You step onto campus, young and impressionable — and Jewish. What you are confronted by is chilling. Anti-Israel rhetoric is rampant and you, prepared or not, have become a spokesperson for Israel.
It sounds like the latest novel, but unfortunately this is often the case at universities throughout North America. In recent years, there have even been a few anti-Israel incidents at local colleges in Baltimore, from an inflammatory speaker to a supposedly offensive T-shirt.
From a high in 2002 after the Sept. 11 terrorist attacks, experts in the field say that anti-Israel rhetoric has hit a plateau in the last few years. But there are still plenty of campuses where such rhetoric is rampant and students are faced with anti-Semitism from their peers and in the classroom.
A negative view of Israel is common in America, say the experts, but this rhetoric is particularly damaging on college campuses. Students are at a most impressionable age and their worldviews are being formed.
"The students on campus [today] in 10 years time will be the decision-makers of the U.S., the congressmen, senators, businessmen and lawyers," says Neil Lazarus, an expert in the field of Israel advocacy. "The campaign on campus today will be the image of Israel in America for the next 20 years."
What is anti-Israel rhetoric? Middle East scholar Daniel Pipes provides the answer. It is demonizing Israel, and it takes many forms. Among the most popular anti-Israel sentiments today are:
• comparing Zionism to Nazism
• terming Israel an apartheid state
• requiring that Israel be held to different/higher standards than the rest of the world
• overstressing Israel's human rights violations and calling its soldiers "baby killers" while ignoring acts of terrorism by the Palestinians
• and claiming the occupation of Israel is factual when the country pulled out of Gaza in 2005 and is helping to maintain order in the West Bank.

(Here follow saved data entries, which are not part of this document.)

(** ** Ranks and sizes *)

Definition checkDefaultPg (d : DistributedC10d) : outcome unit :=
  ocheck (bool_decide (default_pg_ d <> None)) (CheckFailed "Default process group is not initialized").
Definition worldProcessGroup (d : DistributedC10d) : outcome group_ptr :=
  let? _ := checkDefaultPg d in Ret (default_pg_ d).
Definition is_default (d : DistributedC10d) (group : group_ptr) : bool := bool_decide (group = default_pg_ d).

Definition rankNotInGroup (d : DistributedC10d) (group : group_ptr) : bool :=
  if is_default d group then false else bool_decide (group <> None).

Definition rank_of (group : group_ptr) : outcome Z :=
  match group with Some g => Ret (pg_getRank g) | None => Throw (Undefined "null process group") end.
Definition getRank (d : DistributedC10d) (group : group_ptr) : outcome Z :=
  if rankNotInGroup d group then Ret (-1) else rank_of group.

Definition group_ranks_of (d : DistributedC10d) (group : group_ptr) : outcome (gmap Z Z) :=
  match pg_group_ranks_ d !! group with
  | None => Throw (CheckFailed "The given group does not exist")
  | Some ranks => Ret ranks
  end.
(** The size of the default group is computed and dropped. *)
Definition getGroupSize (d : DistributedC10d) (group : group_ptr) : outcome Z :=
  let? _ := if is_default d group then
              match default_pg_ d with
              | Some g => Ret (pg_getSize g)
              | None => Throw (Undefined "null process group")
              end
            else Ret 0 in
  let? ranks := group_ranks_of d group in
  Ret (Z.of_nat (size ranks)).
Definition getWorldSize (d : DistributedC10d) (group : group_ptr) : outcome Z :=
  if rankNotInGroup d group then Ret (-1) else getGroupSize d group.
(* ===== verification/ProcessGroupMPI.v ===== *)
(** * ProcessGroupMPI

    Models csrc/c10d/distributed/c10d/ProcessGroupMPI.cpp and
    ProcessGroupMPI.hpp: the checks and the work entry of every collective, the
    worker thread with its queue and condition variables, destroy(), the
    asynchronous point-to-point operations, and the creation of groups.

    The functions of MPI and of ATen are parameters. *)

From stdpp Require Import base option list gmap strings.
From Stdlib Require Import ZArith Lia.
From S2P Require Import Prelude NetUtils ProcessGroup Tensors.

(** ** Tables *)

Inductive MPI_Op : Type := MPI_MIN | MPI_MAX | MPI_SUM | MPI_PROD.
Inductive MPI_Datatype : Type :=
  | MPI_UNSIGNED_CHAR | MPI_CHAR | MPI_DOUBLE | MPI_FLOAT | MPI_INT | MPI_LONG | MPI_SHORT.

Definition mpiOp_at (op : ReduceOp) : outcome MPI_Op :=
  match op with
  | MIN => Ret MPI_MIN | MAX => Ret MPI_MAX | SUM => Ret MPI_SUM | PRODUCT => Ret MPI_PROD
  | _ => Throw (OutOfRange "map::at")
  end.
Definition mpiDatatype_at (t : ScalarType) : outcome MPI_Datatype :=
  match t with
  | kByte => Ret MPI_UNSIGNED_CHAR | kChar => Ret MPI_CHAR | kDouble => Ret MPI_DOUBLE | kFloat => Ret MPI_FLOAT
  | kInt => Ret MPI_INT | kLong => Ret MPI_LONG | kShort => Ret MPI_SHORT
  | kHalf | kOther _ => Throw (OutOfRange "map::at")
  end.

Definition MPI_SUCCESS : Z := 0.
Definition MPI_CHECK {S} (mpiStatus : Z) : M S unit :=
  assert_ (mpiStatus =? MPI_SUCCESS) (RuntimeError "MPI error in: ").

(** The buffers, counts and arguments of a collective MPI call; no send buffer
    is MPI_IN_PLACE or nullptr, no receive buffer is nullptr. *)
Inductive mpi_op (D : Type) : Type :=
  | MPI_Bcast (buf : list D) (count : Z) (t : MPI_Datatype) (root : Z)
  | MPI_Allreduce (buf : list D) (count : Z) (t : MPI_Datatype) (op : MPI_Op)
  | MPI_Reduce (sendbuf recvbuf : option (list D)) (count : Z) (t : MPI_Datatype) (op : MPI_Op) (root : Z)
  | MPI_Allgather (sendbuf : list D) (sendcount : Z) (st : MPI_Datatype) (recvbuf : list D) (recvcount : Z) (rt : MPI_Datatype)
  | MPI_Gather (sendbuf : list D) (sendcount : Z) (st : MPI_Datatype) (recvbuf : option (list D)) (recvcount : Z) (rt : MPI_Datatype) (root : Z)
  | MPI_Scatter (sendbuf : option (list D)) (sendcount : Z) (st : MPI_Datatype) (recvbuf : list D) (recvcount : Z) (rt : MPI_Datatype) (root : Z)
  | MPI_Alltoall (sendbuf : list D) (sendcount : Z) (st : MPI_Datatype) (recvbuf : list D) (recvcount : Z) (rt : MPI_Datatype)
  | MPI_Alltoallv (sendbuf : list D) (sendcounts sdispls : list Z) (st : MPI_Datatype)
                  (recvbuf : list D) (recvcounts rdispls : list Z) (rt : MPI_Datatype)
  | MPI_Barrier.
Arguments MPI_Bcast {D}. Arguments MPI_Allreduce {D}. Arguments MPI_Reduce {D}. Arguments MPI_Allgather {D}.
Arguments MPI_Gather {D}. Arguments MPI_Scatter {D}. Arguments MPI_Alltoall {D}. Arguments MPI_Alltoallv {D}.
Arguments MPI_Barrier {D}.

(** The run function of an entry: what its closure captures. *)
Inductive run_fn : Type :=
  | RBroadcast (rootRank : Z)
  | RAllreduce (reduceOp : ReduceOp)
  | RReduce (reduceOp : ReduceOp) (rootRank : Z)
  | RAllgather
  | RGather (rootRank : Z)
  | RScatter (rootRank : Z)
  | RAlltoall
  | RAlltoallv (outputSplitSizes inputSplitSizes : list Z)
  | RAlltoallTensors
  | RBarrier.
(** src and dst are copies of the vectors of handles. *)
Record WorkEntry := mkEntry { src : list Tensor; dst : list Tensor; run : run_fn }.

Section mpi.
Context {D W : Type} `{aten : ATen D}.
(** MPIX_CUDA_AWARE_SUPPORT is defined / MPIX_Query_cuda_support(). *)
Variable MPIX_CUDA_AWARE_SUPPORT : bool.
Variable MPIX_Query_cuda_support : Z.
(** A collective call of MPI: its status and what it leaves in the receive
    buffer. *)
Variable mpi_collective : mpi_op D -> M W (Z * list D).

Variable rank_ size_ : Z.

(** ** Checks *)

Definition cudaAwareMpiCheck : bool :=
  if MPIX_CUDA_AWARE_SUPPORT then if MPIX_Query_cuda_support =? 1 then true else false else false.
(** Invalid arguments are found before a tag is taken: a collective returns
    the number of a new work that is last in the queue and has the next tag and
    the context for it; when it throws, the group is unchanged, so the tags of the
    ranks stay aligned.  There are two exceptions: an allreduce of tensors that are
    neither strided nor sparse, and alltoall_base on a CUDA device, fail after
    they have taken a tag; the former always does. *)
Theorem gloo_calls_fail_early (c : call) (s : pgg) :
  contexts_ s <> 0%nat ->
  match do_call c s with
  | (Ret id, s') =>
      id = length (works_ s) /\ workQueue_ s' = workQueue_ s ++ [id] /\ collectiveCounter_ s' = uint32 (collectiveCounter_ s + 1) /\
      exists e, entry_of c = Some e /\ jobs_ s' = jobs_ s ++ [mkJob (context_of s) (collectiveCounter_ s) e id]
  | (Throw _, s') => s' = s \/ (late_failure c = true /\ s' = upd_counter (fun c => uint32 (c + 1)) s)
  | (Block, _) => False
  end /\
  (forall t l op, c = CAllreduce (t :: l) op -> tlayout (base t) = kMkldnn -> check_allreduce (t :: l) op = Ret tt ->
   exists e, do_call c s = (Throw e, upd_counter (fun c => uint32 (c + 1)) s)).
Proof.
  intros H0. split.
  - pose proof (do_call_post c s H0) as Hp. destruct (do_call c s) as [[id|e|] s']; [|done..].
    destruct Hp as (-> & e & He & ->). split_and!; try done. by exists e.
  - intros t l op -> Hl Hc. unfold do_call, allreduce, bind at 1, lift. rewrite Hc.
    unfold nextTag, bind, gets, modify, ret. fold (tagged s). rewrite getContext_eq by done. cbn. rewrite Hl. by eexists.
Qed.

(** *** Tags *)

Definition early (ev : pg_event) : Prop := match ev with ECall c => late_failure c = false | _ => True end.
Record tags_inv (n : nat) (s : pgg) : Prop := mkTags {
  ti_contexts : contexts_ s = n;
  ti_counter : collectiveCounter_ s = uint32 (Z.of_nat (length (jobs_ s)));
  ti_jobs : forall i j, jobs_ s !! i = Some j -> tag j = uint32 (Z.of_nat i) /\ context j = Z.to_nat (tag j mod Z.of_nat n);
}.
Lemma uint32_succ z : uint32 (uint32 z + 1) = uint32 (z + 1).
Proof. unfold uint32, wrap. by rewrite Z.add_mod_idemp_l. Qed.
Lemma tags_enqueued n s e b : tags_inv n s ->
  tags_inv n (enqueued (mkJob (context_of s) (collectiveCounter_ s) e b) (tagged s)).
Proof.
  intros [H1 H2 H3]. split; cbn; [done| |].
  - rewrite length_app, H2, uint32_succ. f_equal. cbn. lia.
  - intros i j Hj. apply lookup_app_Some in Hj as [Hj|[Hge Hj]]; [by apply H3|].
    apply list_lookup_singleton_Some in Hj as [H0 <-]. cbn. unfold context_of. rewrite H1, H2. by replace i with (length (jobs_ s)) by lia.
Qed.
Lemma tags_same n s s' : tags_inv n s -> contexts_ s' = contexts_ s -> collectiveCounter_ s' = collectiveCounter_ s -> jobs_ s' = jobs_ s ->
  tags_inv n s'.
Proof. intros [] Hc Hn Hj. by split; rewrite ?Hc, ?Hn, ?Hj. Qed.
Lemma tags_step n ev s s' : n <> 0%nat -> tags_inv n s -> early ev -> pg_step ev s = Some s' -> tags_inv n s'.
Proof.
  intros Hn Hi He Hs. assert (H0 : contexts_ s <> 0%nat) by (by rewrite (ti_contexts _ _ Hi)).
  destruct ev as [i held| |t|c| |k| |i|]; unfold pg_step in Hs.
  4:{ case_bool_decide; [|done]. apply (inj Some) in Hs as <-. pose proof (do_call_post c s H0) as Hp.
      destruct (do_call c s) as [[id|e|] s']; [|..|done].
      - destruct Hp as (-> & e & _ & ->). by apply tags_enqueued.
      - destruct Hp as [->|[Hl _]]; [done|]. cbn in He. congruence. }
  5:{ destruct (snapshots_ s !! k) as [sn|]; [|done]. apply (inj Some) in Hs as <-. rewrite barrier_enqueue_eq by done.
      apply tags_enqueued. by apply (tags_same n s). }
  all: unfold worker_step, run_step, destroy_step, notify_step in Hs; repeat case_match; simplify_eq; by apply (tags_same n s).
Qed.

(** Works are numbered alike on every rank: as long as no call fails late,
    the i-th work that was enqueued on a group has the tag i modulo 2^32 and the
    context with that number modulo the number of contexts, whatever the threads
    do and however many calls were refused in between.  So ranks that make the
    same valid calls in the same order agree on tag and context of each. *)
Theorem gloo_tags_match {device ctx : Type} (connect : nat -> device -> M rstate ctx) (devices : list device) (threads : Z)
    (st0 st : rstate) (s0 s : pgg) (evs : list pg_event) (i : nat) (j : job) :
  ProcessGroupGloo_construct connect devices threads st0 = (Ret s0, st) -> Forall early evs -> pg_run evs s0 = Some s ->
  jobs_ s !! i = Some j ->
  tag j = uint32 (Z.of_nat i) /\ context j = Z.to_nat (uint32 (Z.of_nat i) mod Z.of_nat (length devices)) /\ (context j < length devices)%nat.
Proof.
  intros Hc He Hr Hj. apply construct_initial in Hc as [-> Hd].
  assert (Hi : tags_inv (length devices) s).
  { assert (H0 : tags_inv (length devices) (initial (length devices) (Z.to_nat threads) st)) by done.
    revert H0 He Hr. generalize (initial (length devices) (Z.to_nat threads) st). clear Hj j i.
    induction evs as [|ev evs IH]; cbn; intros s1 H1 He Hr; [by simplify_eq|].
    apply Forall_cons in He as [He Hes]. destruct (pg_step ev s1) as [s2|] eqn:E; [|done].
    apply (IH s2); [|done..]. by eapply tags_step. }
  destruct (ti_jobs _ _ Hi i j Hj) as [Ht Hx]. rewrite Ht in Hx. split_and!; [done|done|]. rewrite Hx.
  pose proof (Z.mod_pos_bound (uint32 (Z.of_nat i)) (Z.of_nat (length devices)) ltac:(lia)). lia.
Qed.

(** *** All work is completed *)

(** The calls of the libraries return or throw. *)
Record libraries_return : Prop := mkReturn {
  lr_call : forall c op w, fst (gloo_call c op w) <> Block;
  lr_call_long : forall c op w, fst (gloo_call_long c op w) <> Block;
  lr_add_ : forall t u w, fst (sparse_add_ t u w) <> Block;
  lr_copy_ : forall t u w, fst (sparse_copy_ t u w) <> Block;
  lr_coo : forall i v l d t, sparse_coo_tensor i v l d t <> Block;
  lr_add : forall a b, sparse_add a b <> Block;
}.
Definition mreturns {S A} (m : M S A) : Prop := forall s, fst (m s) <> Block.
Lemma mreturns_bind {S A B} (m : M S A) (k : A -> M S B) : mreturns m -> (forall a, mreturns (k a)) -> mreturns (bind m k).
Proof. intros Hm Hk s. unfold bind. pose proof (Hm s). destruct (m s) as [[a|e|] s']; [apply Hk|done..]. Qed.
Lemma mreturns_lift {S A} (o : outcome A) : returns o -> mreturns (S := S) (lift o).
Proof. by intros Ho s. Qed.
Lemma mreturns_world {A} (m : M W A) : (forall w, fst (m w) <> Block) -> mreturns (in_world m : M rstate A).
Proof. intros Hm s. unfold in_world. pose proof (Hm s.2). by destruct (m s.2). Qed.
Lemma mreturns_for_each {S A} (l : list A) (f : A -> M S unit) : (forall a, mreturns (f a)) -> mreturns (for_each l f).
Proof. intros Hf. induction l as [|a l IH]; cbn; [done|]. by apply mreturns_bind. Qed.
Lemma mreturns_data_ptrs T l : mreturns (data_ptrs T l).
Proof.
  induction l as [|t l IH]; cbn; [done|]. unfold data_ptr.
  repeat first [progress intros | apply mreturns_bind | apply mreturns_lift, returns_ocheck | done].
Qed.
Lemma returns_copied a b c d (l : list D) : returns (copied a b c d l).
Proof. unfold copied. by destruct (copy_shapes _ _). Qed.
Lemma mreturns_copy_slices T l : forall flat, mreturns (copy_slices T l flat).
Proof.
  induction l as [|t l IH]; intros flat; cbn; [done|]. apply mreturns_bind; [apply mreturns_lift, returns_copied|]. intros. by apply mreturns_bind.
Qed.
Lemma returns_generate T : returns (GENERATE_ALL_TYPES T).
Proof. by destruct T. Qed.
Lemma returns_function T op : returns (getFunction T op).
Proof. unfold getFunction. apply returns_obind; [apply returns_generate|]. intros. by destruct op, T. Qed.
Lemma returns_flat l : returns (flat_like (D := D) l).
Proof. unfold flat_like, newLikeFlat. returns_tac. Qed.
Lemma returns_lengths_loop f n : (forall i, returns (f i)) -> forall i o, returns (lengths_loop f i n o).
Proof.
  intros Hf. induction n as [|n IH]; intros i o; cbn; [done|]. apply returns_obind; [done|]. intros. apply returns_obind; [apply returns_ocheck|].
  intros. apply returns_obind; [done|]. by intros [[??]?].
Qed.
Lemma returns_lengths l t : returns (lengths_of l t).
Proof.
  unfold lengths_of. apply returns_obind; [unfold size0; by destruct (tsizes _)|]. intros d. apply returns_lengths_loop. intros i. case_match; returns_tac.
Qed.
Lemma returns_splits l t : returns (checkSplitSizes_of l t).
Proof. unfold checkSplitSizes_of, size0, checkSplitSizes. returns_tac. Qed.
Lemma returns_narrow {A} (l : list A) ns : forall o, returns (narrow_all l o ns).
Proof. induction ns as [|n ns IH]; intros o; cbn; [done|]. unfold narrow. returns_tac. Qed.
Lemma returns_sum input l : libraries_return -> forall output, returns (sum_sparse input output l).
Proof.
  intros H. induction l as [|[i v] l IH]; intros o; cbn; [done|]. apply returns_obind; [apply H|]. intros. apply returns_obind; [apply H|]. auto.
Qed.
Lemma returns_match m : returns (dimensions_match m).
Proof. unfold dimensions_match. returns_tac. Qed.
Lemma returns_populate (t : sparse D) l : returns (populate_from_sparse_tensor t l).
Proof. unfold populate_from_sparse_tensor. returns_tac. Qed.

Lemma run_job_returns : libraries_return -> forall j, mreturns (run_job j).
Proof.
  intros H j. unfold run_job. destruct (what j); unfold run_broadcast, run_allreduce, run_allreduce_coalesced, run_sparse_allreduce, run_reduce, run_allgather,
    run_allgather_coalesced, run_gather, run_scatter, run_alltoall, run_barrier, sparse_allreduce, allgather_metadata, allgather_indices,
    allgather_values, call_allreduce.
  all: repeat first [progress intros | apply mreturns_bind | apply mreturns_for_each | apply mreturns_data_ptrs | apply mreturns_copy_slices
    | (apply mreturns_world; intros; apply H) | (apply mreturns_lift; first [apply returns_at_index | apply returns_generate | apply returns_function
      | apply returns_flat | apply returns_lengths | apply returns_splits | apply returns_narrow | apply returns_ocheck | apply returns_copied
      | apply returns_match | apply returns_populate | (by apply returns_sum) | apply H])
    | (intros ?; apply copy_flat_returns) | done | progress unfold data_ptr, flat_ptr, flattenDenseTensors, copy_ | case_match].
Qed.

Record live_inv (s : pgg) : Prop := mkLive {
  li_stop : stop_ s = true <-> destroyer_ s = DNotify \/ destroyer_ s = DJoin \/ destroyer_ s = DDone;
  li_queue : stop_ s = true -> workQueue_ s = [];
  li_exit : WExited ∈ workers_ s -> stop_ s = true;
  li_calls : destroyer_ s <> DNone -> snapshots_ s = [] /\ notifies_ s = 0%nat;
  li_join : destroyer_ s = DJoin \/ destroyer_ s = DDone -> WWaiting ∉ workers_ s;
  li_done : destroyer_ s = DDone -> forall w, w ∈ workers_ s -> w = WExited;
  li_wake : workQueue_ s <> [] -> notifies_ s = 0%nat -> workers_ s <> [] -> exists w, w ∈ workers_ s /\ w <> WWaiting;
  li_dwait : destroyer_ s = DWaiting -> workQueue_ s <> [] \/ exists id, WPopped id ∈ workers_ s;
}.

Lemma elem_insert_inv {A} (l : list A) i w x : x ∈ <[i := w]> l -> x = w \/ x ∈ l.
Proof.
  intros [k Hk]%list_elem_of_lookup. apply list_lookup_insert_Some in Hk as [(_ & <- & _)|[_ Hk]]; [by left|right].
  by eapply list_elem_of_lookup_2.
Qed.
Lemma elem_insert {A} (l : list A) i v w : l !! i = Some v -> w ∈ <[i := w]> l.
Proof. intros Hv. apply (list_elem_of_lookup_2 _ i). apply list_lookup_insert_eq. by eapply lookup_lt_Some. Qed.
Lemma elem_insert_other {A} (l : list A) i v w x : l !! i = Some v -> x ∈ l -> x <> v -> x ∈ <[i := w]> l.
Proof.
  intros Hv [k Hk]%list_elem_of_lookup Hne. apply (list_elem_of_lookup_2 _ k). rewrite list_lookup_insert_ne; [done|]. congruence.
Qed.
Lemma insert_nil {A} (l : list A) i w : <[i := w]> l <> [] -> l <> [].
Proof. by destruct l. Qed.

However, David Harris, executive director of the Israel on Campus Coalition, a network of national organizations, says the worst type of anti-Israel rhetoric asks the existential question: Should Israel have the right to exist?
Asaf Romirowsky agrees. Mr. Romirowsky, associate fellow with Campus Watch, says, "College campuses are where Israel's mere existence is debated, not just its character or boundaries." Campus Watch is a project of the Middle East Forum that reviews and critiques Middle East studies in North America.
The rhetoric can come from many arenas, say the experts. Sometimes Muslim student associations host anti-Israel programming and/or build "checkpoints" on campus to drive home a negative message about Israel. Other times, groups bring in speakers to do the job.
StandWithUs, an international pro-Israel educational organization, recently produced a video, "Tolerating Intolerance: Hate Speech on Campus." StandWithUs national director Roz Rothstein says she was shocked while making the video.
"We scrutinized hundreds of hours of footage of anti-Israel speakers and were appalled by the degree of these attacks," says Ms. Rothstein. "They are reminiscent of centuries-old anti-Semitic incitement against Jews that have led to pogroms and violence.
Two years ago at Johns Hopkins University, a student group brought in Alison Weir, executive director of the pro-Palestinian group "If Americans Knew." Adi Elbaz, who was the 2007-2008 StandWithUs Campus Emerson Fellow, says she and other activists raised alarms and Ms. Weir's speech was examined and edited before she was allowed to come.
To author Efraim Karsh, however, the worst type of anti-Israel rhetoric is found in the classroom, presented by the faculty of the Middle East studies department.
In his book "Fabricating Israel History," Mr. Karsh observes that propaganda has become the accepted norm in the field of Middle East studies, ensuring, according to a 2008 Washington Times article that "students are taught an ahistorical, one-sided interpretation of the Arab-Israeli conflict."
Pro-Israel students within these classrooms face the greatest challenge. "Everything they have been taught is challenged," says Jonathan Schanzer, director of policy for the Jewish Policy Center, which provides scholarly perspectives on foreign and domestic policies that impact the Jewish community in the United States.
"It takes a lot of strength to combat this. They need help," says Mr. Schanzer.
To do that, experts recommend increasing Israel educational opportunities on campus, offering subsidized trips to Israel, and bringing more pro-Israel speakers and programs to campuses.
Local schools appear to be doing all right.
"Maryland is very pro-Israel, supportive of Jewish life on campus and the Jewish and Muslim populations get along," says Ari Israel, executive director of Hillel at the University of Maryland, College Park.
Mr. Israel referred to an incident at College Park two years ago where a student visited a student union food shop wearing an "I Stand With Israel" T-shirt and was refused service because her shirt offended the cashier. The situation was handled quietly, and an agreement was reached with the administration and the food shop.
Ms. Elbaz says she is aware of a few anti-Zionist students at Hopkins, but they don't air their views publicly.
"Thankfully, there isn't much [anti-Israel rhetoric]" at Hopkins, she says, "and our pro-Israel community is active, vocal and well-equipped to deal with whatever comes our way."